No one could understand why Big Frank had allowed Grace Brookstein to show up to court every day in such inflammatory outfits. Her clothes seemed designed to enrage the press still further, not to mention the jury. Surely a titanic mistake?

But Frank Hammond did not make mistakes. Angelo Michele knew that better than anyone.

There’s a method in his madness. There has to be. I just wish I knew what it was.

Still, it didn’t really matter. Today was the last day of the trial and Angelo Michele was convinced he had built an airtight case. Grace Brookstein was going down. First to jail. And then to hell.

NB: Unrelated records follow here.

(** X25. NOT is the negation of AND and of OR of the same argument:
    for a text that is one argument, NOT returns true where AND and
    OR return false, and false where they return true, and the three
    record the same cell. All three take for true every text that
    does not start with a number, the blank cell and the text
    [false] among them; a text is false only when [parseFloat] reads
    0 from it. *)
Theorem not_negates_and_or
        (notExpression andExpression orExpression argText : string) (used : StrSet) :
  matchCall "NOT" notExpression = Some argText ->
  matchCall "AND" andExpression = Some argText ->
  matchCall "OR" orExpression = Some argText ->
  noQuote argText = true -> noComma argText = true -> trim argText <> "" ->
  (exists truth used',
      evaluateAnd host getCellValue andExpression used = (VBool truth, used')
      /\ evaluateOr host getCellValue orExpression used = (VBool truth, used')
      /\ evaluateNot host getCellValue notExpression used = (VBool (negb truth), used'))
  /\ (forall text, PrimFloat.is_nan (parseFloat host text) = true ->
                   toBoolean host (VStr text) = true).
Proof.
  intros Hn Ha Ho Hq Hc Ht. split.
  - assert (Hne : isEmpty argText = false).
    { destruct argText; [|reflexivity]. exfalso. apply Ht. reflexivity. }
    unfold evaluateAnd, evaluateOr, evaluateNot. rewrite Hn, Ha, Ho, Hne.
    rewrite (single_argument argText Hq Hc Ht). cbn [andLoop orLoop].
    destruct (logicalArg host getCellValue (trim argText) used) as [v used'].
    exists (toBoolean host v), used'.
    destruct (toBoolean host v); repeat split.
  - intros text Hnan. cbn [toBoolean]. rewrite (nan_is_not_zero _ Hnan).
    now rewrite orb_true_r.
Qed.

End Negation.

Section NegationExample.
Import Js FormulaParser FormulaFunctions.

(** A1 holds the text [false], B1 is blank. *)
Definition truthSheet : string -> jsval := Reference.sheetOf [("A1", VStr "false")].

Lemma not_negates_and_or_witness :
  (exists truth used',
      evaluateAnd Reference.host truthSheet "AND(A1)" [] = (VBool truth, used')
      /\ evaluateOr Reference.host truthSheet "OR(A1)" [] = (VBool truth, used')
      /\ evaluateNot Reference.host truthSheet "NOT(A1)" [] = (VBool (negb truth), used'))
  /\ (forall text, PrimFloat.is_nan (parseFloat Reference.host text) = true ->
                   toBoolean Reference.host (VStr text) = true).
Proof.
  apply (not_negates_and_or Reference.host truthSheet "NOT(A1)" "AND(A1)" "OR(A1)" "A1" []);
    try reflexivity. discriminate.
Defined.

Example text_false_is_true :
  evaluateNot Reference.host truthSheet "NOT(A1)" [] = (VBool false, ["A1"])
  /\ evaluateNot Reference.host truthSheet "NOT(B1)" [] = (VBool false, ["B1"])
  /\ evaluateNot Reference.host truthSheet "NOT(0)" [] = (VBool true, []).
Proof. vm_compute. repeat split. Qed.

End NegationExample.
(** Induction over a canonical tree. *)
Lemma canonical_ind' (P : node A → Prop) :
  (∀ a, word (func (σ a)) = true → leaf_token (func (σ a)) = true →
        element_func (func (σ a)) None = inr (PlainElement a) → P (Leaf a)) →
  (∀ a cs, word (func (σ a)) = true → leaf_token (func (σ a)) = true →
           element_func (func (σ a)) None = inr (TransitiveElement a cs) →
           P (TransitiveLeaf a cs)) →
  (∀ cls rs, (2 ≤ length rs)%nat → Forall canonical_node rs → Forall P rs →
             P (Group cls rs)) →
  (∀ r ps, word (conditional_token r) = true →
           flag_restriction (conditional_token r) = r →
           (1 ≤ length ps)%nat → Forall canonical_node ps → Forall P ps →
           P (Conditional "use" r ps)) →
  ∀ n, canonical_node n → P n.
Proof.
  intros HLeaf HTrans HGroup HCond.
  induction n as [a|a cs IH|cls rs IH|attr r ps IH] using node_ind';
    intros Hn; inversion Hn; subst.
  - by apply HLeaf.
  - by apply HTrans.
  - apply HGroup; [done..|].
    rewrite Forall_forall in *. intros n Hin. apply IH; [done|]. by eauto.
  - apply HCond; [done..|].
    rewrite Forall_forall in *. intros n Hin. apply IH; [done|]. by eauto.
Qed.

Lemma last_snoc (s : string) (c : ascii) :
  PyStr.last (s +:+ String c "") = Some c.
Proof.
  induction s as [|d s IH]; [done|].
  rewrite string_app_cons. destruct s as [|e s]; [done|].
  rewrite string_app_cons in *. exact IH.
Qed.

Lemma conditional_token_inv (r : ContainmentMatch) :
  word (conditional_token r) = true →
  ∃ v, elements (vals r) = [v]
       ∧ PyStr.last (conditional_token r) = Some "?"%char
       ∧ (if negate r then "!" else "") +:+ v +:+ "? ("
         = conditional_token r +:+ " (".
Proof.
  unfold conditional_token.
  destruct (elements (vals r)) as [|v [|]]; try done.
  intros _. exists v. split; [done|]. split.
  - rewrite <- string_app_assoc. apply last_snoc.
  - by rewrite !string_app_assoc.
Qed.

Lemma canonical_use_conditionals (n : node A) :
  canonical_node n → use_conditionals n = true.
Proof.
  revert n. apply canonical_ind'; try done.
  - intros cls rs _ _ Hrs. simpl. by apply Forall_forallb.
  - intros r ps (v & Hv & _)%conditional_token_inv _ _ _ Hps. simpl.
    apply Forall_forallb in Hps as ->.
    unfold size, set_size. simpl. by rewrite Hv.
Qed.

Lemma canonical_tokens_words (n : node A) :
  canonical_node n → Forall (λ k, word k = true) (tokens func σ n).
Proof.
  revert n. apply canonical_ind'.
  - intros a Hw _ _. by repeat constructor.
  - intros a cs Hw _ _. by repeat constructor.
  - intros cls rs _ _ Hrs. simpl. apply Forall_app. split.
    + by destruct cls; repeat constructor.
    + apply Forall_app. split; [|by repeat constructor].
      apply Forall_concat, Forall_map. exact Hrs.
  - intros r ps Hw _ _ _ Hps. simpl. repeat (apply Forall_cons; split; [done|]).
    apply Forall_app. split; [|by repeat constructor].
    apply Forall_concat, Forall_map. exact Hps.
Qed.

Lemma join_sep_concat_map (f g : node A → list string) (ns : list (node A)) :
  Forall (λ n, join_sep (f n) = join_sep (g n)) ns →
  join_sep (concat (map f ns)) = join_sep (concat (map g ns)).
Proof.
  induction 1 as [|n ns Hn _ IH]; [done|]. simpl.
  by rewrite !join_sep_app, Hn, IH.
Qed.

(** The strings the stringifier visits and the tokens of the tree have
    the same text. *)
Lemma rendered_tokens (n : node A) :
  canonical_node n →
  join_sep (rendered func σ n) = join_sep (tokens func σ n).
Proof.
  revert n. apply canonical_ind'; try done.
  - intros cls rs _ _ Hrs. simpl.
    apply join_sep_concat_map in Hrs. destruct cls.
    + change (["("] ++ ?l) with ("(" :: l).
      by rewrite !join_sep_cons, !join_sep_app, Hrs.
    + change (["||"; "("] ++ ?l) with ("||" :: "(" :: l).
      by rewrite !join_sep_cons, !join_sep_app, Hrs.
  - intros r ps (v & Hv & _ & Htext)%conditional_token_inv _ _ _ Hps. simpl.
    rewrite Hv, Htext. apply join_sep_concat_map in Hps.
    rewrite !join_sep_cons, !join_sep_app, Hps.
    by rewrite string_app_assoc.
Qed.

Abbreviation run_text :=
  (parse_words dep_str default_operators element_func false).

Lemma parse_words_all_tokens (ns : list (node A)) :
  Forall (λ n, ∀ rest top below rc nc, ∃ nc',
            run_text (tokens func σ n ++ rest) (top :: below) rc nc
            = run_text rest ((top ++ [n]) :: below) rc nc') ns →
  ∀ rest top below rc nc, ∃ nc',
    run_text (concat (map (tokens func σ) ns) ++ rest) (top :: below) rc nc
    = run_text rest ((top ++ ns) :: below) rc nc'.
Proof.
  induction 1 as [|n ns Hn _ IH]; intros rest top below rc nc.
  - exists nc. by rewrite app_nil_r.
  - destruct (Hn (concat (map (tokens func σ) ns) ++ rest) top below rc nc)
      as [nc1 Hnc1].
    destruct (IH rest (top ++ [n]) below rc nc1) as [nc' Hnc'].
    exists nc'. simpl. rewrite <- app_assoc, Hnc1, Hnc'.
    by rewrite <- app_assoc.
Qed.

(** The parser reads the tokens of a canonical node back as that node. *)
Lemma parse_words_tokens (n : node A) :
  canonical_node n →
  ∀ rest top below rc nc, ∃ nc',
    run_text (tokens func σ n ++ rest) (top :: below) rc nc
    = run_text rest ((top ++ [n]) :: below) rc nc'.
Proof.
  revert n.
  apply (canonical_ind'
           (λ n, ∀ rest top below rc nc, ∃ nc',
              run_text (tokens func σ n ++ rest) (top :: below) rc nc
              = run_text rest ((top ++ [n]) :: below) rc nc')).
  - intros a Hw Hl Hx rest top below rc nc. exists nc.
    change (tokens func σ (Leaf a) ++ rest) with (func (σ a) :: rest).
    by rewrite (parse_words_leaf dep_str element_func _ _ _ _ _ _ _ Hw Hl Hx).
  - intros a cs Hw Hl Hx rest top below rc nc. exists nc.
    change (tokens func σ (TransitiveLeaf a cs) ++ rest)
      with (func (σ a) :: rest).
    by rewrite (parse_words_leaf dep_str element_func _ _ _ _ _ _ _ Hw Hl Hx).
  - intros cls rs Hlen _ Hrs rest top below rc nc.
    destruct cls.
    + destruct (parse_words_all_tokens rs Hrs (")" :: rest) [] (top :: below)
                  ("" :: rc) nc) as [nc' Hnc'].
      exists nc'.
      change (tokens func σ (Group AndRestriction rs) ++ rest)
        with ("(" :: (concat (map (tokens func σ) rs) ++ [")"]) ++ rest).
      rewrite <- app_assoc, parse_words_open.
      change ([")"] ++ rest) with (")" :: rest). rewrite Hnc'.
      change ([] ++ rs) with rs.
      by rewrite parse_words_close_group with (op := AndRestriction);
        [|done|lia].
    + destruct (parse_words_all_tokens rs Hrs (")" :: rest) [] (top :: below)
                  ("||" :: rc) nc) as [nc' Hnc'].
      exists nc'.
      change (tokens func σ (Group OrRestriction rs) ++ rest)
        with ("||" :: "(" :: (concat (map (tokens func σ) rs) ++ [")"]) ++ rest).
      rewrite <- app_assoc, parse_words_open_or.
      change ([")"] ++ rest) with (")" :: rest). rewrite Hnc'.
      change ([] ++ rs) with rs.
      by rewrite parse_words_close_group with (op := OrRestriction);
        [|done|lia].
  - intros r ps Hw Hr Hlen _ Hps rest top below rc nc.
    destruct (conditional_token_inv r Hw) as (v & _ & Hlast & _).
    destruct (parse_words_all_tokens ps Hps (")" :: rest) [] (top :: below)
                (conditional_token r :: rc) nc) as [nc' Hnc'].
    exists true.
    change (tokens func σ (Conditional "use" r ps) ++ rest)
      with (conditional_token r :: "("
              :: (concat (map (tokens func σ) ps) ++ [")"]) ++ rest).
    rewrite <- app_assoc, parse_words_open_conditional by done.
    change ([")"] ++ rest) with (")" :: rest). rewrite Hnc'.
    change ([] ++ ps) with ps.
    rewrite parse_words_close_conditional;
      [|by apply conditional_token_not_operator|done|lia].
    by rewrite Hr.
Qed.

End text_of_tree.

Grace Brookstein had woken up that morning in the Merrivales’ guest bedroom suffused with a deep sense of peace. She’d had a dream about Lenny. They were at their estate in Nantucket, always Grace’s favorite of their many multimillion-dollar homes. They were walking in the rose garden. Lenny was holding her hand. Grace could feel the warmth of his skin, the familiar roughness of his palms.

‘It will be okay, my darling. Have faith, Gracie. It will all be okay.’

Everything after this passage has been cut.